Knowledge Bank https://www.youtube.com/c/BhavamCreations: Regular Expressions 6

Specifying HOW MANY Repetitions

We examine ways of specifying HOW MANY repetitions of a given pattern we want to match.

Other aspects of pattern matching will be kept constant throughout the tutorial, namely:

"WHAT" will be a single character?

"WHERE" will be from the first character in the target onward

"WHICH" occurrence will be the first occurrence?

Quantifiers, Greedy, and Non-greedy Matching

To specify how many repetitions of a given character should be matched, Oracle supports quantifiers like '*'. For example, while the 'b' in the regular expression 'abc' matches one and only one repetition of the letter 'b', an expression like 'ab*c' matches zero more repetitions of 'b', as in the targets 'ac', 'abc', or 'abbc'.
In certain situations, a pattern that uses quantifiers could conceivably match two or more substrings within a target. For example, given a target string like 'abcbcbc' the pattern 'a.*c' could match either 'abc', 'abcbc', or 'abcbcbc'. A match to the largest possible result string, 'abcbcbc', is called a "greedy" match. A match to the smallest possible result string, 'abc', is called a "non-greedy" match. POSIX regular expressions only support greedy matching. Fortunately, Oracle supports some PERL influenced extensions to the POSIX specification that support non-greedy matching. To specify a non-greedy match a '?' character is appended to the POSIX quantifier.
The following table summarizes the available quantifiers and indicates whether they are greedy or not.

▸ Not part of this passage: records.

(* ===== verification/LLBAudit.v ===== *)
(** * The audit of LLB definitions (build-plane/internal/llbcompiler/audit.go)

    A build cell receives BuildKit definitions as bytes.  Before it runs them,
    [AuditDefinitions] proves that they use no more than the signed lock grants:
    the locked source and base images, one network capability per execution, the
    locked secrets and caches; and that they use all of it.

    BuildKit's wire format is an interface ([Buildkit]): what proto.Unmarshal
    yields, and the head of a definition.  The messages below have the fields the
    audit reads; a pointer is an [option], an enum keeps unknown values. *)

From S2P Require Import Prelude Text GoStd Crypto PlatformID Storage BuildIR LLBPolicy.
Import GoStd Crypto Storage LLBPolicy.

Open Scope Z_scope.

Module LLBAudit.

(** ** Messages of package pb *)

Record Input := { in_Digest : string }.

Record Platform := {
  pf_OS : string;
  pf_Architecture : string;
  pf_Variant : string;
  pf_OSVersion : string;
  pf_OSFeatures : list string;
}.

Record SourceOp := { so_Identifier : string; so_Attrs : gmap string string }.

Inductive SecurityMode := SecurityMode_SANDBOX | SecurityMode_INSECURE | SecurityMode_other (n : Z).
Inductive NetMode := NetMode_UNSET | NetMode_HOST | NetMode_NONE | NetMode_other (n : Z).
Inductive MountType := MountType_BIND | MountType_SECRET | MountType_SSH | MountType_CACHE | MountType_TMPFS | MountType_other (n : Z).
Inductive CacheSharingOpt := CacheSharingOpt_SHARED | CacheSharingOpt_PRIVATE | CacheSharingOpt_LOCKED | CacheSharingOpt_other (n : Z).

#[export] Instance SecurityMode_eq_dec : EqDecision SecurityMode.
Proof. solve_decision. Defined.
#[export] Instance NetMode_eq_dec : EqDecision NetMode.
Proof. solve_decision. Defined.
#[export] Instance CacheSharingOpt_eq_dec : EqDecision CacheSharingOpt.
Proof. solve_decision. Defined.

Record SecretOpt := { so_ID : string; so_Mode : Z; so_Optional : bool }.
Record CacheOpt := { co_ID : string; co_Sharing : CacheSharingOpt }.

Record Mount := {
  mt_Dest : string;
  mt_MountType : MountType;
  mt_SecretOpt : option SecretOpt;
  mt_CacheOpt : option CacheOpt;
}.

Record ProxyEnv := {
  px_HttpProxy : string;
  px_HttpsProxy : string;
  px_FtpProxy : string;
  px_NoProxy : string;
  px_AllProxy : string;
}.

(** Of the repeated fields only the length matters. *)
Record Meta := {
  me_ProxyEnv : option ProxyEnv;
  me_ExtraHosts : list string;
  me_Hostname : string;
  me_Ulimit : list string;
  me_CgroupParent : string;
  me_ValidExitCodes : list Z;
}.

Record ExecOp := {
  ex_Meta : option Meta;
  ex_Mounts : list (option Mount);
  ex_Network : NetMode;
  ex_Security : SecurityMode;
  ex_Secretenv : list string;
  ex_CdiDevices : list string;
}.

Inductive isOp :=
| Op_Source (source : option SourceOp)
| Op_Exec (exec : option ExecOp)
| Op_File
| Op_Merge
| Op_Diff
| Op_Build.

(** [op_Constraints] is the worker constraints' filter. *)
Record Op := {
  op_Inputs : list (option Input);
  op_Op : option isOp;
  op_Platform : option Platform;
  op_Constraints : option (list string);
}.

Record OpMetadata := { md_Description : gmap string string; md_LinuxResources : bool }.

(** [d_Metadata] maps an operation's digest to its metadata; a nil entry reads as
    an absent one. *)
Record Definition_ := { d_Def : list string; d_Metadata : gmap string OpMetadata }.

(** proto.Unmarshal into a pb.Definition and a pb.Op, [Head] of a definition, and
    the constants of package pb the audit names. *)
Class Buildkit := {
  unmarshal_definition : string → option Definition_;
  unmarshal_op : string → option Op;
  Head : Definition_ → option string;
  AttrLocalUniqueID : string;
  AttrSharedKeyHint : string;
  AttrImageResolveMode : string;
  AttrImageResolveModeForcePull : string;
}.

(** ** Authorities *)

(** The structs whose canonical JSON identifies what a vertex may use. *)
Record NetworkAuthority := { na_Profile : string; na_GatewayID : string; na_Hosts : list string }.
Record SecretAuthority := { sea_MountID : string; sea_Target : string; sea_Required : bool }.
Record CacheAuthority := { ca_Namespace : string; ca_Target : string; ca_Sharing : string }.

#[export] Instance NetworkAuthority_eq_dec : EqDecision NetworkAuthority.
Proof. solve_decision. Defined.
#[export] Instance SecretAuthority_eq_dec : EqDecision SecretAuthority.
Proof. solve_decision. Defined.
#[export] Instance CacheAuthority_eq_dec : EqDecision CacheAuthority.
Proof. solve_decision. Defined.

Quantifier	Meaning	Greediness
?	zero or one occurrence	greedy
??	zero or one occurrence	non-greedy
*	zero or more occurrences	greedy
*?	zero or more occurrences	non-greedy
+	one or more occurrences	greedy
+?	one or more occurrences	non-greedy
{m}	exactly m occurrences	greedy
{m}?	exactly m occurrences	non-greedy
{m,n}	at least m, but not more than n occurrences	greedy
{m,n}?	at least m, but not more than n occurrences	non-greedy
{m,}	m or more occurrences	greedy
{m,}?	m or more occurrences	non-greedy

"There Can Be Only One"
To match one and only one instance of a character, simply use the character itself in the regular expression pattern.

execute set_pattern( 'b' )

execute set_target( 'aaa' )

execute add_target( 'abc' )

execute add_target( 'abbc' )

execute add_target( 'acc' )

execute add_target( 'bbb' )

execute add_target( 'bbbb' )

select * from test_results ;

PATTERN	TARGET	MATCH	MATCHED_VALUE	POSITION
b	aaa	N		0
b	abbc	Y	b	2
b	abc	Y	b	2
b	acc	N		0
b	bbb	Y	b	1
b	bbbb	Y	b	1

Zero or One
To match zero or one repetitions of a character use the '?' quantifier
For example, to match zero or one instances of the letter 'b' use 'b?'.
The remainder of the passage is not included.